■ **ABOUT THIS EXERCISE**
Beginning with the first line and ending with the one containing "comparison) (a b", copy the lines of the listing below exactly; omit everything else.

START ENTRIES SHOWN

(* ===== verification/FirewallTheorems.v ===== *)
(** * The firewall: what the compiled rules decide

    A reference semantics for policies (the highest-ranked matching rule decides,
    then the VPC's default) and the proof that the compiled lists decide the same
    for every packet; shadowing does not depend on the order rules arrive in;
    admission, the error branches and the rule budget. *)

From S2P Require Import Prelude Net Shadow Firewall.
Import netip.

Open Scope Z_scope.

(** ** The rank order *)

(** A three-way comparison of a total order. *)
Record total_cmp {A : Type} (c : A → A → comparison) : Prop := {
  tc_eq a b : c a b = Eq ↔ a = b;
  tc_opp a b : c b a = CompOpp (c a b);
  tc_trans a b d : c a b = Lt → c b d = Lt → c a d = Lt
}.

Lemma Z_total_cmp : total_cmp Z.compare.
Proof.
  split; [exact Z.compare_eq_iff|intros; apply Z.compare_antisym|].
  intros a b d. rewrite !Z.compare_lt_iff. lia.
Qed.

Lemma string_total_cmp : total_cmp String.compare.
Proof.
  split; [|intros; apply String.compare_antisym|].
  { intros a b. split; [apply String.compare_eq_iff|intros ->].
    pose proof (String.compare_antisym b b) as H. by destruct (String.compare b b). }
  intros a b d Hab Hbd.
  assert (Hle : ∀ x y, String.compare x y = Lt → String.le x y) by (intros x y H; unfold String.le, String.leb; by rewrite H).
  assert (Had : String.le a d) by (trans b; by apply Hle). unfold String.le, String.leb in Had.
  destruct (String.compare a d) eqn:E; try done. apply String.compare_eq_iff in E as ->.
  rewrite String.compare_antisym, Hab in Hbd. done.
Qed.

(** Lexicographic order of two comparisons read off a value. *)
Definition lex {A : Type} (c d : A → A → comparison) (a b : A) : comparison :=
  match c a b with Eq => d a b | r => r end.

Lemma lex_trans {A B : Type} (f : A → B) (c : B → B → comparison) (d : A → A → comparison) :
  total_cmp c → (∀ a b, d b a = CompOpp (d a b)) → (∀ a b e, d a b = Lt → d b e = Lt → d a e = Lt) →
  let l := lex (fun a b => c (f a) (f b)) d in
  (∀ a b, l b a = CompOpp (l a b)) ∧ (∀ a b e, l a b = Lt → l b e = Lt → l a e = Lt).
Proof.
  intros Hc Ho Ht l. subst l. unfold lex. split.
  - intros a b. rewrite (tc_opp _ Hc (f a) (f b)). destruct (c (f a) (f b)); cbn; auto.
  - intros a b e. destruct (c (f a) (f b)) eqn:E1; [| |done].
    + apply (tc_eq _ Hc) in E1. rewrite E1. destruct (c (f b) (f e)); eauto.
    + destruct (c (f b) (f e)) eqn:E2; [|rewrite (tc_trans _ Hc _ _ _ E1 E2); done|done].
      apply (tc_eq _ Hc) in E2. by rewrite <-E2, E1.
Qed.
(** Agreement, byte by byte. *)
Lemma agree_bytes (w : nat) len x y :
  0 ≤ len ≤ 8 * Z.of_nat w →
  agree len x y ↔ ∀ i : nat, (i < w)%nat → top_agree (byte_bits len (Z.of_nat i)) (x !!! i) (y !!! i).
Proof.
  intros Hl. split.
  - intros H i Hi j Hj. unfold byte_bits in Hj. specialize (H (8 * Z.of_nat i + (7 - j)) ltac:(lia)). unfold bit in H.
    assert ((8 * Z.of_nat i + (7 - j)) / 8 = Z.of_nat i) as E1 by (symmetry; apply Z.div_unique with (7 - j); lia).
    assert ((8 * Z.of_nat i + (7 - j)) mod 8 = 7 - j) as E2 by (symmetry; apply Z.mod_unique with (Z.of_nat i); lia).
    rewrite E1, E2, Nat2Z.id in H. replace (7 - (7 - j)) with j in H by lia. done.
  - intros H k Hk. unfold bit. pose proof (Z.div_mod k 8). pose proof (Z.mod_pos_bound k 8). pose proof (Z.div_pos k 8).
    specialize (H (Z.to_nat (k / 8)) ltac:(lia) (7 - k mod 8)). rewrite Z2Nat.id in H by lia. apply H. unfold byte_bits. lia.
Qed.

Lemma masked_lookup a len (i : nat) : (i < length a)%nat → masked a len !!! i = Z.land (a !!! i) (byte_mask (byte_bits len (Z.of_nat i))).
Proof.
  intros Hi. unfold masked. rewrite !list_lookup_total_alt, list_lookup_imap.
  destruct (lookup_lt_is_Some_2 a i Hi) as [x ->]. done.
Qed.

Lemma top_agree_masked b x y : 0 ≤ b ≤ 8 → top_agree b (Z.land x (byte_mask b)) y ↔ top_agree b y x.
Proof.
  intros Hb. rewrite byte_mask_eq by done. split; intros H j Hj; specialize (H j Hj).
  - rewrite Z.land_spec, mask_bit in H by lia. replace ((8 - b <=? j) && (j <? 8)) with true in H by lia. by rewrite andb_true_r in H.
  - rewrite Z.land_spec, mask_bit by lia. replace ((8 - b <=? j) && (j <? 8)) with true by lia. by rewrite andb_true_r.
Qed.

Lemma masked_eq_spec a b mask :
  length a = length mask → length b = length mask →
  masked_eq a b mask = true ↔ ∀ i : nat, (i < length mask)%nat → Z.land (a !!! i) (mask !!! i) = Z.land (b !!! i) (mask !!! i).
Proof.
  revert a b. induction mask as [|m mask IH]; intros [|x a] [|y b] Ha Hb; try done; cbn in *.
  rewrite andb_true_iff, Z.eqb_eq, IH by lia. split.
  - intros [H0 H] [|i] Hi; [done|]. apply H. lia.
  - intros H. split; [by apply (H 0%nat); lia|]. intros i Hi. apply (H (S i)). lia.
Qed.

Lemma count_ones_range b : 0 ≤ count_ones b ≤ 8.
Proof.
  unfold count_ones. pose proof (filter_length_le (Z.testbit b) (seqZ 0 8)) as H. rewrite length_seqZ in H. lia.
Qed.

Lemma prefix_len_spec mask len :
  (length mask ≤ 16)%nat → prefix_len mask = Some len →
  0 ≤ len ≤ 8 * Z.of_nat (length mask) ∧ ∀ i : nat, (i < length mask)%nat → mask !!! i = byte_mask (byte_bits len (Z.of_nat i)).
Proof.
  intros Hl. unfold prefix_len. set (ones := foldr Z.add 0 (count_ones <$> mask)).
  assert (Ho : 0 ≤ ones ≤ 8 * Z.of_nat (length mask)).
  { subst ones. clear Hl. induction mask as [|m mask IH]; cbn; [lia|]. pose proof (count_ones_range m). lia. }
  destruct (forallb id _) eqn:E; [|done]. intros [= <-]. unfold u8. rewrite Z.mod_small by lia. split; [done|].
  intros i Hi. rewrite forallb_forall in E. apply Z.eqb_eq. apply E. apply list_elem_of_In.
  apply elem_of_lookup_imap. exists i, (mask !!! i). split; [done|]. by apply list_lookup_lookup_total_lt.
Qed.

Lemma masked_length a len : length (masked a len) = length a.
Proof. apply length_imap. Qed.

Lemma masked_ok a len : bytes_ok a → bytes_ok (masked a len).
Proof.
  intros H. apply Forall_forall. intros x (i & y & -> & Hi)%elem_of_lookup_imap. eapply Forall_lookup_1 in Hi; [|exact H]. cbn in Hi.
  pose proof (byte_bits_range len (Z.of_nat i)). rewrite byte_mask_eq by done.
  assert (0 ≤ Z.land y (u8 (Z.shiftl 255 (8 - byte_bits len (Z.of_nat i))))) by (apply Z.land_nonneg; lia). split; [done|].
  destruct (decide (Z.land y (u8 (Z.shiftl 255 (8 - byte_bits len (Z.of_nat i)))) = 0)) as [->|]; [lia|].
  apply Z.log2_lt_cancel. change (Z.log2 256) with 8.
  destruct (decide (y = 0)) as [->|]; [by rewrite Z.land_0_l in *|].
  assert (Z.log2 y < 8) by (apply Z.log2_lt_pow2; lia). pose proof (Z.log2_land y (u8 (Z.shiftl 255 (8 - byte_bits len (Z.of_nat i))))).
  pose proof (mask_range (byte_bits len (Z.of_nat i))). lia.
Qed.
Lemma heal_whole c : fw_partial c = false → fw_heal c = c.
Proof. unfold fw_heal. by intros ->. Qed.

(** ** Binding *)

(** The references of the binding an interface leaves. *)
Definition left_by (o : option FwBind) (j : Z) : Z := match o with Some old => points old j | None => 0 end.

Definition release_old (o : option FwBind) c : ControlCore W :=
  match o with Some old => fw_release_scopes old c | None => c end.

Lemma release_old_spec o c :
  positive (fw_scope_refs c) → (∀ j, j ≠ FW_SCOPE_NONE → left_by o j ≤ cnt (fw_scope_refs c) j) →
  released (left_by o) c (release_old o c).
Proof.
  intros Hp Hc. destruct o as [old|]; cbn; [by apply release_scopes_spec|].
  split; try done. intros j. cbn. destruct (j =? FW_SCOPE_NONE); cbn; lia.
Qed.

(** The core after the binding was written, before the old references go. *)
Definition written (i : Z) (b : FwBind) (w : W) c : ControlCore W :=
  mkCore w (ifaces_meta c) (<[i := b]> (fw_binds c)) (reference_bind b (fw_scope_refs c)) (fw_partial c).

END ENTRIES SHOWN

■ **ANSWER SPACE**
(* ===== verification/FirewallTheorems.v ===== *)
(** * The firewall: what the compiled rules decide

    A reference semantics for policies (the highest-ranked matching rule decides,
    then the VPC's default) and the proof that the compiled lists decide the same
    for every packet; shadowing does not depend on the order rules arrive in;
    admission, the error branches and the rule budget. *)

From S2P Require Import Prelude Net Shadow Firewall.
Import netip.

Open Scope Z_scope.

(** ** The rank order *)

(** A three-way comparison of a total order. *)
Record total_cmp {A : Type} (c : A → A → comparison) : Prop := {
  tc_eq a b : c a b = Eq ↔ a = b;
  tc_opp a b : c b a = CompOpp (c a b);
  tc_trans a b d : c a b = Lt → c b d = Lt → c a d = Lt
}.

Lemma Z_total_cmp : total_cmp Z.compare.
Proof.
  split; [exact Z.compare_eq_iff|intros; apply Z.compare_antisym|].
  intros a b d. rewrite !Z.compare_lt_iff. lia.
Qed.

Lemma string_total_cmp : total_cmp String.compare.
Proof.
  split; [|intros; apply String.compare_antisym|].
  { intros a b. split; [apply String.compare_eq_iff|intros ->].
    pose proof (String.compare_antisym b b) as H. by destruct (String.compare b b). }
  intros a b d Hab Hbd.
  assert (Hle : ∀ x y, String.compare x y = Lt → String.le x y) by (intros x y H; unfold String.le, String.leb; by rewrite H).
  assert (Had : String.le a d) by (trans b; by apply Hle). unfold String.le, String.leb in Had.
  destruct (String.compare a d) eqn:E; try done. apply String.compare_eq_iff in E as ->.
  rewrite String.compare_antisym, Hab in Hbd. done.
Qed.

(** Lexicographic order of two comparisons read off a value. *)
Definition lex {A : Type} (c d : A → A → comparison) (a b : A) : comparison :=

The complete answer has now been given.